The issue in the case centers on the interpretation of the Pregnancy Discrimination Act (PDA) provisions of Title VII of the Civil Rights Act of 1964. The PDA specifies that Title VII’s prohibition against sex discrimination applies to discrimination “because of or on the basis of pregnancy, childbirth, or related medical condition,” and further provides that employers must treat “women affected by pregnancy… the same for all employment-related purposes… as other persons not so affected but similar in their ability or inability to work.”

Peggy Young, a part-time UPS delivery driver, sued UPS claiming that UPS violated the PDA by not providing her with light duty work during her pregnancy.

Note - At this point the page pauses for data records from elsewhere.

(* ===== verification/DNSMessage.v ===== *)
(** The DNS question handler shared by the DNS service and the TUN inbound
    (internal/dnsmessage/handler.go), over any resolver. A message of the miekg/dns library is
    the fields the handler reads and writes; what [SetReply] copies is not. *)

From S2P Require Import Prelude Core GoNet FakeIP.

(** Numbers of the DNS protocol. *)
Definition OpcodeQuery : Z := 0.
Definition ClassINET : Z := 1.
Definition TypeA : Z := 1.
Definition TypeAAAA : Z := 28.
Definition RcodeSuccess : Z := 0.
Definition RcodeServerFailure : Z := 2.
Definition RcodeNameError : Z := 3.
Definition RcodeNotImplemented : Z := 4.

Definition DefaultTTL : Z := 60.

Record Question : Type := { q_Name : string; q_Qtype : Z; q_Qclass : Z }.

Record Msg : Type := { msg_Opcode : Z; msg_Question : list Question }.

Record RR : Type := { rr_Name : string; rr_Type : Z; rr_TTL : Z; rr_Data : IP }.

Record Response : Type := { res_Rcode : Z; res_Answer : list RR }.

(** A resolver with its state, and [ResolveStatic] if it has one. *)
Record ResolverOps (S : Type) : Type := {
  res_Resolve : string -> S -> result error IP * S;
  res_ResolveStatic : option (string -> S -> option IP);
}.
Arguments res_Resolve {S}.
Arguments res_ResolveStatic {S}.

Record Handler (S : Type) : Type := {
  hd_Resolver : option (ResolverOps S);
  hd_FakeIPv4 : option (string -> S -> result error Addr * S);
  hd_TTL : Z;
}.
Arguments hd_Resolver {S}.
Arguments hd_FakeIPv4 {S}.
Arguments hd_TTL {S}.

Definition ttl {S} (h : Handler S) : Z :=
  if bool_decide (hd_TTL h = 0) then DefaultTTL else hd_TTL h.

Definition errorRCode (e : error) : Z :=
  if dns_IsNotFound e then RcodeNameError else RcodeServerFailure.

(** [dnsmessage.NormalizeDomain] is [normalizeDomain] of tun_fakeip.go. *)
Definition NormalizeDomain (domain : string) : string :=
  TrimSuffix (ToLower (TrimSpace domain)) ".".

Section Handle.
Context {S : Type} (h : Handler S).

Definition resolveStatic (domain : string) (s : S) : option Addr :=
  match hd_Resolver h with
  | None => None
  | Some r =>
      match res_ResolveStatic r with
      | None => None
      | Some static =>
          match static domain s with
          | None => None
          | Some address =>
              let parsed := AddrFromSlice address in
              if IsValid parsed then Some parsed else None
          end
      end
  end.

Definition handler_resolve (domain : string) (s : S) : result error Addr * S :=
  match hd_Resolver h with
  | None => (Err (EDNS "resolver unavailable" domain false true), s)
  | Some r =>
      let '(res, s) := res_Resolve r domain s in
      match res with
      | Err e => (Err e, s)
      | Ok address =>
          let parsed := AddrFromSlice address in
          if IsValid parsed then (Ok parsed, s)
          else (Err (EDNS "invalid address" domain false true), s)
      end
  end.

(** An address, if one of the right family was found. *)
Definition found_if (found : bool) (a : Addr) : option Addr := if found then Some a else None.

Definition resolveIPv4 (domain : string) (s : S) : result error (option Addr) * S :=
  match resolveStatic domain s with
  | Some a => (Ok (found_if (Is4 (Unmap a)) (Unmap a)), s)
  | None =>
      match hd_FakeIPv4 h with
      | Some fake =>
          let '(res, s) := fake domain s in
          (match res with Ok a => Ok (Some a) | Err e => Err e end, s)
      | None =>
          let '(res, s) := handler_resolve domain s in
          (match res with
           | Ok a => Ok (found_if (Is4 (Unmap a)) (Unmap a))
           | Err e => Err e
           end, s)
      end
  end.

Definition resolveIPv6 (domain : string) (s : S) : result error (option Addr) * S :=
  match resolveStatic domain s with
  | Some a => (Ok (found_if (Is6 a) a), s)
  | None =>
      match hd_FakeIPv4 h with
      | Some _ => (Ok None, s)
      | None =>
          let '(res, s) := handler_resolve domain s in
          (match res with Ok a => Ok (found_if (Is6 a) a) | Err e => Err e end, s)
      end
  end.

(** One question: the answer to it, if any, or the response code that ends the reply. *)
Definition answer (q : Question) (s : S) : result Z (option RR) * S :=
  if negb (bool_decide (q_Qclass q = ClassINET)) then (Err RcodeNotImplemented, s)
  else
    let domain := NormalizeDomain (q_Name q) in
    let reply res :=
      match res with
      | Err e => Err (errorRCode e)
      | Ok None => Ok None
      | Ok (Some a) =>
          Ok (Some {| rr_Name := q_Name q; rr_Type := q_Qtype q; rr_TTL := ttl h;
                      rr_Data := AsSlice a |})
      end in
    if bool_decide (q_Qtype q = TypeA) then
      let '(res, s) := resolveIPv4 domain s in (reply res, s)
    else if bool_decide (q_Qtype q = TypeAAAA) then
      let '(res, s) := resolveIPv6 domain s in (reply res, s)
    else (Err RcodeNotImplemented, s).

Fixpoint answer_all (questions : list Question) (answers : list RR) (s : S) : Response * S :=
  match questions with
  | [] => ({| res_Rcode := RcodeSuccess; res_Answer := answers |}, s)
  | q :: rest =>
      let '(res, s) := answer q s in
      match res with
      | Err code => ({| res_Rcode := code; res_Answer := [] |}, s)
      | Ok None => answer_all rest answers s
      | Ok (Some rr) => answer_all rest (answers ++ [rr]) s
      end
  end.

Definition Handle (request : Msg) (s : S) : Response * S :=
  if negb (bool_decide (msg_Opcode request = OpcodeQuery)) then
    ({| res_Rcode := RcodeNotImplemented; res_Answer := [] |}, s)
  else answer_all (msg_Question request) [] s.
End Handle.

(** ** Theorems *)

Lemma length_be_bytes n v acc : length (be_bytes n v acc) = (n + length acc)%nat.
Proof. revert v acc. induction n as [|n IH]; intros v acc; simpl; [done|]. rewrite IH. simpl. lia. Qed.

Lemma length_AsSlice a :
  length (AsSlice a) = match a with AddrInvalid => 0 | Addr4 _ => 4 | Addr6 _ => 16 end%nat.
Proof. by destruct a; simpl; rewrite ?length_be_bytes. Qed.

(** What [FakeIPv4] hands out, for the questions that reach it. *)
Definition fake_is_ipv4 {S} (h : Handler S) : Prop :=
  forall fake d s a s', hd_FakeIPv4 h = Some fake -> fake d s = (Ok a, s') -> Is4 a = true.

Definition rr_well_formed {S} (h : Handler S) (rr : RR) : Prop :=
  rr_TTL rr = ttl h /\
  ((rr_Type rr = TypeA /\ length (rr_Data rr) = 4%nat) \/
   (rr_Type rr = TypeAAAA /\ length (rr_Data rr) = 16%nat)).

Lemma found_if_some b a x : found_if b a = Some x -> b = true /\ x = a.
Proof. destruct b; [|done]. by intros [= ->]. Qed.

Lemma resolveIPv4_is4 {S} (h : Handler S) d s a s' :
  fake_is_ipv4 h -> resolveIPv4 h d s = (Ok (Some a), s') -> Is4 a = true.
Proof.
  intros Hf. unfold resolveIPv4.
  destruct (resolveStatic h d s); [intros [= H _]; by apply found_if_some in H as [? ->]|].
  destruct (hd_FakeIPv4 h) as [fake|] eqn:E.
  - destruct (fake d s) as [[x|e] s1] eqn:Ef; intros [= <- <-]. by eapply Hf.
  - destruct (handler_resolve h d s) as [[x|e] s1]; intros [= H <-].
    by apply found_if_some in H as [? ->].
Qed.

Lemma resolveIPv6_is6 {S} (h : Handler S) d s a s' :
  resolveIPv6 h d s = (Ok (Some a), s') -> Is6 a = true.
Proof.
  unfold resolveIPv6.
  destruct (resolveStatic h d s); [intros [= H _]; by apply found_if_some in H as [? ->]|].
  destruct (hd_FakeIPv4 h) as [fake|]; [done|].
  destruct (handler_resolve h d s) as [[x|e] s1]; intros [= H <-].
  by apply found_if_some in H as [? ->].
Qed.

Lemma answer_well_formed {S} (h : Handler S) q s rr s' :
  fake_is_ipv4 h -> answer h q s = (Ok (Some rr), s') ->
  rr_well_formed h rr /\ rr_Name rr = q_Name q /\ rr_Type rr = q_Qtype q.
Proof.
  intros Hf. unfold answer. destruct (negb _); [done|].
  case_bool_decide as Ha; [|case_bool_decide as H6; [|done]].
  - destruct (resolveIPv4 h _ s) as [[[a|]|e] s1] eqn:E; intros [= <- <-]. simpl.
    apply resolveIPv4_is4 in E; [|done]. split; [|done]. split; [done|]. left.
    split; [done|]. simpl. rewrite length_AsSlice. by destruct a.
  - destruct (resolveIPv6 h _ s) as [[[a|]|e] s1] eqn:E; intros [= <- <-]. simpl.
    apply resolveIPv6_is6 in E. split; [|done]. split; [done|]. right.
    split; [done|]. simpl. rewrite length_AsSlice. by destruct a.
Qed.

Definition rr_question (rr : RR) : string * Z := (rr_Name rr, rr_Type rr).
Definition question_key (q : Question) : string * Z := (q_Name q, q_Qtype q).

Lemma answer_all_well_formed {S} (h : Handler S) qs pre s r s' :
  fake_is_ipv4 h -> Forall (rr_well_formed h) pre -> answer_all h qs pre s = (r, s') ->
  Forall (rr_well_formed h) (res_Answer r) /\
  (res_Rcode r <> RcodeSuccess -> res_Answer r = []) /\
  (exists tail, res_Answer r = [] \/
     (res_Answer r = pre ++ tail /\ map rr_question tail `sublist_of` map question_key qs)).
Proof.
  intros Hf. revert pre s. induction qs as [|q qs IH]; intros pre s Hp; simpl.
  - intros [= <- <-]. simpl. split_and!; [done|done|]. exists []. right.
    rewrite app_nil_r. split; [done|constructor].
  - destruct (answer h q s) as [[[rr|]|code] s1] eqn:E.
    + destruct (answer_well_formed h q s rr s1 Hf E) as (Hw & Hn & Ht). intros H.
      apply IH in H as (H1 & H2 & tail & H3); [|by apply Forall_app; split; [|constructor]].
      split_and!; [done|done|]. destruct H3 as [H3|[H3 H4]]; [by exists []; left|].
      exists (rr :: tail). right. rewrite H3, <-app_assoc. split; [done|]. simpl.
      unfold rr_question at 1, question_key at 1. rewrite Hn, Ht. by constructor.
    + intros H. apply IH in H as (H1 & H2 & tail & H3); [|done].
      split_and!; [done|done|]. exists tail.
      destruct H3 as [H3|[H3 H4]]; [by left|right]. split; [done|]. by apply sublist_cons.
    + intros [= <- <-]. simpl. split_and!; [constructor|done|by exists []; left].
Qed.

(** Every reply of the DNS handler is well formed, whatever the resolver does. Each
    answer is an A record of 4 bytes or an AAAA record of 16 bytes with the handler's TTL;
    the answers are to questions of the request, at most one each and in their order; a
    reply with a failure code carries none. An unsupported opcode, class or type, or a
    failed resolution, makes the whole reply a failure: NXDOMAIN exactly when the resolver
    says that the name does not exist. *)
Theorem dns_reply_well_formed {S} (h : Handler S) (request : Msg) (s s' : S) (r : Response) :
  fake_is_ipv4 h -> Handle h request s = (r, s') ->
  Forall (rr_well_formed h) (res_Answer r) /\
  map rr_question (res_Answer r) `sublist_of` map question_key (msg_Question request) /\
  (res_Rcode r <> RcodeSuccess -> res_Answer r = []) /\
  (forall q, msg_Opcode request = OpcodeQuery -> msg_Question request = [q] ->
     q_Qclass q = ClassINET -> q_Qtype q = TypeA ->
     (res_Rcode r = RcodeNameError <->
      exists e s1, resolveIPv4 h (NormalizeDomain (q_Name q)) s = (Err e, s1) /\
                   dns_IsNotFound e = true)).
Proof.
  intros Hf H. unfold Handle in H. case_bool_decide as Hop; simpl in H.
  2:{ injection H as <- <-. simpl. split_and!; [constructor|apply sublist_nil_l|done|done]. }
  destruct (answer_all_well_formed h _ [] s r s' Hf ltac:(constructor) H) as (H1 & H2 & tail & H3).
  split_and!; [done| |done|].
  - destruct H3 as [->|[-> H3]]; [apply sublist_nil_l|done].
  - intros q _ Hq Hc Ht. rewrite Hq in H. simpl in H. unfold answer in H.
    rewrite Hc, Ht, !bool_decide_eq_true_2 in H by done. simpl in H.
    destruct (resolveIPv4 h _ s) as [[[a|]|e] s1]; simpl in H; injection H as <- <-; simpl.
    1,2: split; [done|]; by intros (? & ? & [=] & _).
    unfold errorRCode. destruct (dns_IsNotFound e) eqn:E; simpl.
    + split; [|done]. intros _. by exists e, s1.
    + split; [done|]. intros (e' & s2 & [= <- <-] & He'). congruence.
Qed.

(** A resolver with one static IPv4 record, kept in its 16-byte form as [net.ParseIP] returns
    it, that knows no other name. *)
Definition sample_static : ResolverOps unit :=
  {| res_Resolve := fun host s => (Err (EDNS "no such host" host true false), s);
     res_ResolveStatic := Some (fun host _ =>
       if bool_decide (host = "a.example"%string) then Some (IPv4 10 0 0 1) else None) |}.

Definition sample_handler : Handler unit :=
  {| hd_Resolver := Some sample_static; hd_FakeIPv4 := None; hd_TTL := 0 |}.

Definition ask (name : string) (qtype : Z) : Msg :=
  {| msg_Opcode := OpcodeQuery;
     msg_Question := [{| q_Name := name; q_Qtype := qtype; q_Qclass := ClassINET |}] |}.

Lemma dns_reply_well_formed_witness :
  (exists rr, res_Answer (Handle sample_handler (ask "A.example." TypeA) tt).1 = [rr] /\
     rr_Data rr = [10; 0; 0; 1] /\ rr_well_formed sample_handler rr) /\
  res_Rcode (Handle sample_handler (ask "b.example." TypeA) tt).1 = RcodeNameError.
Proof.
  assert (fake_is_ipv4 sample_handler) as Hf by done. split.
  - destruct (Handle sample_handler (ask "A.example." TypeA) tt) as [r s] eqn:H.
    destruct (dns_reply_well_formed _ _ _ _ _ Hf H) as (Hw & _).
    vm_compute in H. injection H as <- <-. eexists. split_and!; [done|done|].
    by apply Forall_cons_1 in Hw as [Hw _].
  - destruct (Handle sample_handler (ask "b.example." TypeA) tt) as [r s] eqn:H.
    destruct (dns_reply_well_formed _ _ _ _ _ Hf H) as (_ & _ & _ & Hn).
    apply (Hn {| q_Name := "b.example."; q_Qtype := TypeA; q_Qclass := ClassINET |});
      try done. eexists _, tt. split; [by vm_compute|done].
Defined.

(** A static IPv4 record also answers AAAA questions, with the IPv4-mapped IPv6 address. *)
Example static_ipv4_answers_AAAA :
  res_Answer (Handle sample_handler (ask "a.example." TypeAAAA) tt).1 =
    [{| rr_Name := "a.example."; rr_Type := TypeAAAA; rr_TTL := 60;
        rr_Data := [0;0;0;0;0;0;0;0;0;0;255;255;10;0;0;1] |}].
Proof. by vm_compute. Qed.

Young’s doctor told her that she should not lift more than 20 pounds during the first 20 weeks of her pregnancy or more than 10 pounds thereafter. UPS denied that it discriminated against Young because of her pregnancy, since it did not single out pregnant women under its light duty policy. Rather, UPS contended that under its policy, the only drivers whom UPS accommodated with light duty were those: (1) who had restrictions resulting from an on-the-job injury; (2) who lost their DOT certifications; and (3) who suffered from a disability covered by the Americans with Disabilities Act (ADA). Since Young did not fall into any of those three categories, UPS contended that it treated her just like it treated all other employees, male or female, for whom it did not provide light duty if they were limited in their ability to lift as a result of events that occurred off the job.

The federal district court, agreeing with UPS, granted UPS’s motion for summary judgment, and dismissed the case. The U.S. Court of Appeals for the Fourth Circuit also agreed with UPS and affirmed the dismissal. Today, however, the U.S. Supreme Court in a 6–3 decision reversed and remanded the case for a possible trial. Young v. United Parcel Service, Inc.,575 U.S. _______ (2015).

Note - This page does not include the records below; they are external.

(* ===== verification/Underlay.v ===== *)
(** The dialer of the VPN's own connections (internal/underlay/dialer.go): which interface a
    socket is bound to, so that the TUN interface does not capture it. Interfaces, the system's
    default interface and the dials themselves answer as parameters. *)

From S2P Require Import Prelude Core GoNet Packet.

(** [ip.Equal(x)]: an IPv4 address and its mapped form are the same. *)
Definition IP_Equal (ip x : IP) : bool :=
  if bool_decide (len ip = len x) then bool_decide (ip = x)
  else if bool_decide (len ip = 4) && bool_decide (len x = 16) then
    bool_decide (take 12 x = v4InV6Prefix) && bool_decide (ip = drop 12 x)
  else if bool_decide (len ip = 16) && bool_decide (len x = 4) then
    bool_decide (take 12 ip = v4InV6Prefix) && bool_decide (drop 12 ip = x)
  else false.

(** An interface: its flags and its addresses, those of other types than [*net.IPNet] and
    [*net.IPAddr] being [None]. *)
Record Interface : Type := {
  if_Name : string;
  if_Up : bool;
  if_Loopback : bool;
  if_Addrs : result error (list (option IP));
}.

Record UnderlayWorld (W : Type) : Type := {
  uw_InterfaceByName : string -> W -> option Interface;
  uw_Interfaces : W -> result error (list Interface);
  uw_findDefaultInterface : W -> string * W;
  (** The local address of a UDP socket to a server. *)
  uw_localIP : string -> string -> W -> option IP;
  uw_dial : string -> string -> W -> result error nat * W;
}.
Arguments uw_InterfaceByName {W}.
Arguments uw_Interfaces {W}.
Arguments uw_findDefaultInterface {W}.
Arguments uw_localIP {W}.
Arguments uw_dial {W}.

Record Dialer : Type := {
  di_interfaceName : string;
  di_autoDetect : bool;
  di_excludedIPs : list IP;
  di_requireBound : bool;
}.

(** [underlay.Options]. *)
Record DialerOptions : Type := { op_InterfaceName : string; op_AutoDetect : bool }.

Definition isLoopbackDestination (address : string) : bool :=
  let host := match SplitHostPort address with Some (host, _) => host | None => address end in
  let host := TrimSuffix host "." in
  EqualFold host "localhost" || match ParseIP host with Some ip => IsLoopback ip | None => false end.

(** [d.ExcludeIP(ip)] for an address that is not nil. *)
Definition ExcludeIP (ip : IP) (d : Dialer) : Dialer :=
  {| di_interfaceName := di_interfaceName d; di_autoDetect := di_autoDetect d;
     di_excludedIPs := di_excludedIPs d ++ [ip]; di_requireBound := true |}.

Section Underlay.
Context {W : Type} (uw : UnderlayWorld W).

The issue of whether an employer must provide light duty work to pregnant employees when it does so in certain limited situations, but not in other situations involving temporary restrictions that result from non-work related events, has been hotly debated for many years in a number of cases with conflicting results. Instead of resolving the conflict with certainty, however, the Supreme Court actually rejected the absolute positions advanced by both Young and UPS. Rather, the Supreme Court adopted a “middle ground” leaving the door open where an employer still could attempt to defend a light duty policy similar to the one UPS had in place, by demonstrating that it had a legitimate, non-discriminatory, non-pretextual reason for the policy.

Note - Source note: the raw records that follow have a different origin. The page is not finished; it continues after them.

Lemma transport_Close_inv h err o e o' :
  outbound_inv o -> transport_Close h err o = (e, o') -> outbound_inv o'.
Proof.
  intros Hi. unfold transport_Close. destruct (to_conns o !! h) as [c|] eqn:Hc; [|by intros [= <- <-]].
  destruct (tc_closed c); intros [= <- <-]; [done|].
  assert (length (to_conns o) = length (<[h := set_closed err c]> (to_conns o))) as Hlen by
    (by rewrite length_insert).
  split; simpl; rewrite ?length_insert.
  - apply (oi_next o Hi).
  - apply (oi_total o Hi).
  - rewrite (sum_by_insert_same _ _ _ c) by done. apply (oi_up o Hi).
  - rewrite (sum_by_insert_same _ _ _ c) by done. apply (oi_down o Hi).
  - intros i d H. apply list_lookup_insert_Some in H as [(<- & <- & _)|[_ H]];
      [exact (oi_id o Hi _ _ Hc)|by apply (oi_id o Hi)].
  - intros Hl id i [Hne H]%lookup_delete_Some.
    destruct (oi_listed o Hi Hl id i H) as (d & Hd & Hid & Hcl). exists d.
    rewrite list_lookup_insert_ne; [done|]. intros <-. simplify_eq.
Qed.

Lemma transport_Close_closed h err o e o' d :
  outbound_inv o -> Z.of_nat (length (to_conns o)) < 2 ^ 64 ->
  transport_Close h err o = (e, o') -> to_conns o' !! h = Some d ->
  tc_closed d = Some e /\ to_connections o' !! tc_id d = None.
Proof.
  intros Hi Hlen. unfold transport_Close.
  destruct (to_conns o !! h) as [c|] eqn:Hc; [|intros [= <- <-]; congruence].
  destruct (tc_closed c) as [e0|] eqn:Hcl; intros [= <- <-] Hd.
  - assert (d = c) as -> by congruence. split; [done|].
    destruct (to_connections o !! tc_id c) as [i|] eqn:E; [|done].
    destruct (oi_listed o Hi Hlen _ _ E) as (x & Hx & Hid & Hxc). exfalso.
    rewrite (oi_id o Hi _ _ Hx), (oi_id o Hi _ _ Hc) in Hid.
    apply lookup_lt_Some in Hx as ?. apply lookup_lt_Some in Hc as ?.
    apply numbered_inj in Hid; [|lia..]. congruence.
  - simpl in Hd. rewrite list_lookup_insert_eq in Hd by (by eapply lookup_lt_Some).
    injection Hd as <-. simpl. split; [done|]. by rewrite lookup_delete_eq.
Qed.

(** What holds of the logical connections: those listed are those not closed. *)
Definition is_open (c : logicalConnection) : bool := bool_decide (lc_closed c = None).

Record tracker_inv (t : connectionTracker) : Prop := {
  ti_next : ct_nextID t = u64 (Z.of_nat (length (ct_conns t)));
  ti_total : ct_total t = u64 (Z.of_nat (length (ct_conns t)));
  ti_id : forall l c, ct_conns t !! l = Some c -> lc_id c = connection_id l;
  ti_listed : Z.of_nat (length (ct_conns t)) < 2 ^ 64 -> forall id l,
    ct_connections t !! id = Some l <->
    exists c, ct_conns t !! l = Some c /\ lc_id c = id /\ lc_closed c = None;
  ti_active : Z.of_nat (length (ct_conns t)) < 2 ^ 64 ->
    size (ct_connections t) = length (List.filter is_open (ct_conns t));
}.

Lemma OpenConnection_inv metadata transport now t l t' :
  tracker_inv t -> OpenConnection metadata transport now t = (l, t') -> tracker_inv t'.
Proof.
  intros Hi [= <- <-]. pose proof (ti_next t Hi) as Hn.
  assert (u64 (ct_nextID t + 1) = u64 (Z.of_nat (length (ct_conns t)) + 1)) as Hn1.
  { by rewrite Hn, u64_add. }
  assert (forall Hlen : Z.of_nat (length (ct_conns t)) + 1 < 2 ^ 64,
    ct_connections t !! ("connection-" +:+ itoa (u64 (ct_nextID t + 1))) = None) as Hfresh.
  { intros Hlen. destruct (ct_connections t !! _) as [l|] eqn:E; [|done].
    apply (ti_listed t Hi) in E as (c & Hc & Hid & _); [|lia].
    rewrite (ti_id t Hi _ _ Hc), Hn1 in Hid. pose proof (lookup_lt_Some _ _ _ Hc).
    apply numbered_inj in Hid; lia. }
  split; simpl; rewrite ?length_app; simpl.
  - rewrite Hn1. f_equal. lia.
  - rewrite (ti_total t Hi), u64_add. f_equal. lia.
  - intros l c [H|[-> ->]]%lookup_snoc; [by apply (ti_id t Hi)|]. simpl. by rewrite Hn1.
  - intros Hlen id l. specialize (Hfresh ltac:(lia)).
    destruct (decide ("connection-" +:+ itoa (u64 (ct_nextID t + 1)) = id)) as [<-|Hne].
    + rewrite lookup_insert_eq. split.
      * intros [= <-]. eexists. split; [by apply list_lookup_middle|done].
      * intros (c & [Hc|[-> ->]]%lookup_snoc & Hid & Hcl); [|done]. exfalso.
        assert (ct_connections t !! lc_id c = Some l) as Hx
          by (apply (ti_listed t Hi); [lia|by exists c]). rewrite Hid in Hx. congruence.
    + rewrite lookup_insert_ne, (ti_listed t Hi) by (done || lia). split.
      * intros (c & Hc & ? & ?). exists c. split; [|done]. by apply lookup_app_l_Some.
      * intros (c & [Hc|[-> ->]]%lookup_snoc & Hid & Hcl); [by exists c|]. by destruct Hne.
  - intros Hlen. rewrite map_size_insert_None by (apply Hfresh; lia).
    rewrite List.filter_app, length_app, (ti_active t Hi) by lia. simpl. lia.
Qed.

It also is noteworthy that the EEOC previously has issued guidance on the issue, including a guideline in July 2014, stating that “[a]n employer may not refuse to treat a pregnant worker the same as other employees who are similar in their ability or inability to work by relying on a policy that makes distinctions based on the source of an employee’s limitations (e.g., a policy of providing light duty only to workers injured on the job)”. Although the Supreme Court did not rely significantly on the EEOC’s “guidance”, employers still should be cognizant of the EEOC’s position on the issue.

The issue of whether an employer must provide light duty to a pregnant employee is further complicated by potential obligations under the ADA to accommodate medical conditions a pregnant employee may have that constitute a “disability”. Plainly, as a result of today’s Supreme Court’s decision, employers who provide some employees with light duty, but not to pregnant employees with temporary restrictions during their pregnancy, should carefully review their existing policy to evaluate whether any modifications in their policy or how it is administered are required.